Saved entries

(** X12: losing a sent segment and retransmitting it whole undoes the
    loss.  When a lost segment is put in a loss buffer that is sorted and
    disjoint, overlaps no entry and follows none directly, the frame that
    retransmits it whole finds it, erases it again and records it in
    [retransmissionBuffer]: the stream is the one before the loss with the
    segment sent. *)
Theorem loss_then_retransmission_round_trip
    (conn : QuicConnectionStateBase) (s : QuicStreamLike) (buf : WSB)
    (packetNum : Z) (space : PacketNumberSpace.t) :
  segValid buf -> Forall segValid (lossBuffer s) ->
  sortedDisjoint (lossBuffer s) ->
  Forall (nonOverlapping buf) (lossBuffer s) ->
  Forall (fun e => segEnd e <> segOffset buf) (lossBuffer s) ->
  WriteStreamBuffer.offset buf < currentWriteOffset s ->
  retransmissionBuffer s !! WriteStreamBuffer.offset buf = None ->
  handleStreamWritten (WriteStreamBuffer.offset buf)
    (chainLength (WriteStreamBuffer.data buf)) (WriteStreamBuffer.eof buf)
    packetNum space (conn, insertIntoLossBuffer buf s)
  = Returned false
      (add_totalBytesRetransmitted
         (chainLength (WriteStreamBuffer.data buf)) conn,
       set_retransmissionBuffer
         (<[WriteStreamBuffer.offset buf := buf]> (retransmissionBuffer s))
         s).
Proof.
  intros Hb Hv Hs Hn Hgap Hlt Hfree.
  rewrite insertIntoLossBuffer_insertSegment.
  destruct (insertSegment_cases buf (lossBuffer s) Hb Hv Hs Hn)
    as (l1 & l2 & Hl & H1 & H2 & Hcase).
  destruct Hcase as [(l1' & prev & -> & Hprev & _)|[_ Hins]].
  { exfalso. rewrite Forall_forall in Hgap. apply (Hgap prev); [|exact Hprev].
    rewrite Hl. apply elem_of_app. left. apply elem_of_app. right.
    apply list_elem_of_singleton. reflexivity. }
  rewrite Hins.
  assert (Hlb :
    lower_bound (fun b off => WriteStreamBuffer.offset b <? off)
      (l1 ++ buf :: l2) (WriteStreamBuffer.offset buf) = length l1).
  { apply lower_bound_app.
    - eapply Forall_impl; [exact H1|]. intros e [_ He]. simpl in He.
      apply Z.ltb_lt. exact He.
    - apply Z.ltb_irrefl. }
  assert (Hlookup : (l1 ++ buf :: l2) !! length l1 = Some buf)
    by apply list_lookup_middle, eq_refl.
  unfold handleStreamWritten. rewrite bind_get. simpl.
  replace (WriteStreamBuffer.offset buf =? currentWriteOffset s) with false
    by (symmetry; apply Z.eqb_neq; lia).
  replace (currentWriteOffset s <? WriteStreamBuffer.offset buf) with false
    by (symmetry; apply Z.ltb_ge; lia).
  rewrite Hlb, Hlookup, Z.eqb_refl.
  unfold onStream at 1, bind at 1.
  unfold handleRetransmissionWritten. rewrite bind_get. simpl.
  rewrite Hlookup, Z.eqb_refl, eqb_reflx. simpl.
  unfold CHECK, put, onConn, bind, ret. simpl.
  rewrite Hfree. rewrite bool_decide_eq_true_2 by reflexivity.
  rewrite erase_middle, <- Hl.
  destruct s as [pw rb ai lb cwo n]. destruct buf as [d o f]. reflexivity.
Qed.

Lemma loss_then_retransmission_round_trip_witness :
  handleStreamWritten 10 5 false 0 PacketNumberSpace.AppData
    (sampleConn,
     insertIntoLossBuffer lostAt10 (set_currentWriteOffset 20 emptyStream))
  = Returned false
      (add_totalBytesRetransmitted 5 sampleConn,
       set_retransmissionBuffer (<[10 := lostAt10]> ∅)
         (set_currentWriteOffset 20 emptyStream)).
Proof.
  apply (loss_then_retransmission_round_trip sampleConn
           (set_currentWriteOffset 20 emptyStream) lostAt10 0
           PacketNumberSpace.AppData).
  - vm_compute. repeat split; congruence.
  - constructor.
  - constructor.
  - constructor.
  - constructor.
  - simpl. lia.
  - reflexivity.
Defined.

Your goal
Retype exactly, please, each line from the line that contains "(l1 ++ buf :: l2) (WriteStreamBuffer.offset" through the last line of the entries above, with nothing added.

Result for this exercise
      (l1 ++ buf :: l2) (WriteStreamBuffer.offset buf) = length l1).
  { apply lower_bound_app.
    - eapply Forall_impl; [exact H1|]. intros e [_ He]. simpl in He.
      apply Z.ltb_lt. exact He.
    - apply Z.ltb_irrefl. }
  assert (Hlookup : (l1 ++ buf :: l2) !! length l1 = Some buf)
    by apply list_lookup_middle, eq_refl.
  unfold handleStreamWritten. rewrite bind_get. simpl.
  replace (WriteStreamBuffer.offset buf =? currentWriteOffset s) with false
    by (symmetry; apply Z.eqb_neq; lia).
  replace (currentWriteOffset s <? WriteStreamBuffer.offset buf) with false
    by (symmetry; apply Z.ltb_ge; lia).
  rewrite Hlb, Hlookup, Z.eqb_refl.
  unfold onStream at 1, bind at 1.
  unfold handleRetransmissionWritten. rewrite bind_get. simpl.
  rewrite Hlookup, Z.eqb_refl, eqb_reflx. simpl.
  unfold CHECK, put, onConn, bind, ret. simpl.
  rewrite Hfree. rewrite bool_decide_eq_true_2 by reflexivity.
  rewrite erase_middle, <- Hl.
  destruct s as [pw rb ai lb cwo n]. destruct buf as [d o f]. reflexivity.
Qed.

Lemma loss_then_retransmission_round_trip_witness :
  handleStreamWritten 10 5 false 0 PacketNumberSpace.AppData
    (sampleConn,
     insertIntoLossBuffer lostAt10 (set_currentWriteOffset 20 emptyStream))
  = Returned false
      (add_totalBytesRetransmitted 5 sampleConn,
       set_retransmissionBuffer (<[10 := lostAt10]> ∅)
         (set_currentWriteOffset 20 emptyStream)).
Proof.
  apply (loss_then_retransmission_round_trip sampleConn
           (set_currentWriteOffset 20 emptyStream) lostAt10 0
           PacketNumberSpace.AppData).
  - vm_compute. repeat split; congruence.
  - constructor.
  - constructor.
  - constructor.
  - constructor.
  - simpl. lia.
  - reflexivity.
Defined.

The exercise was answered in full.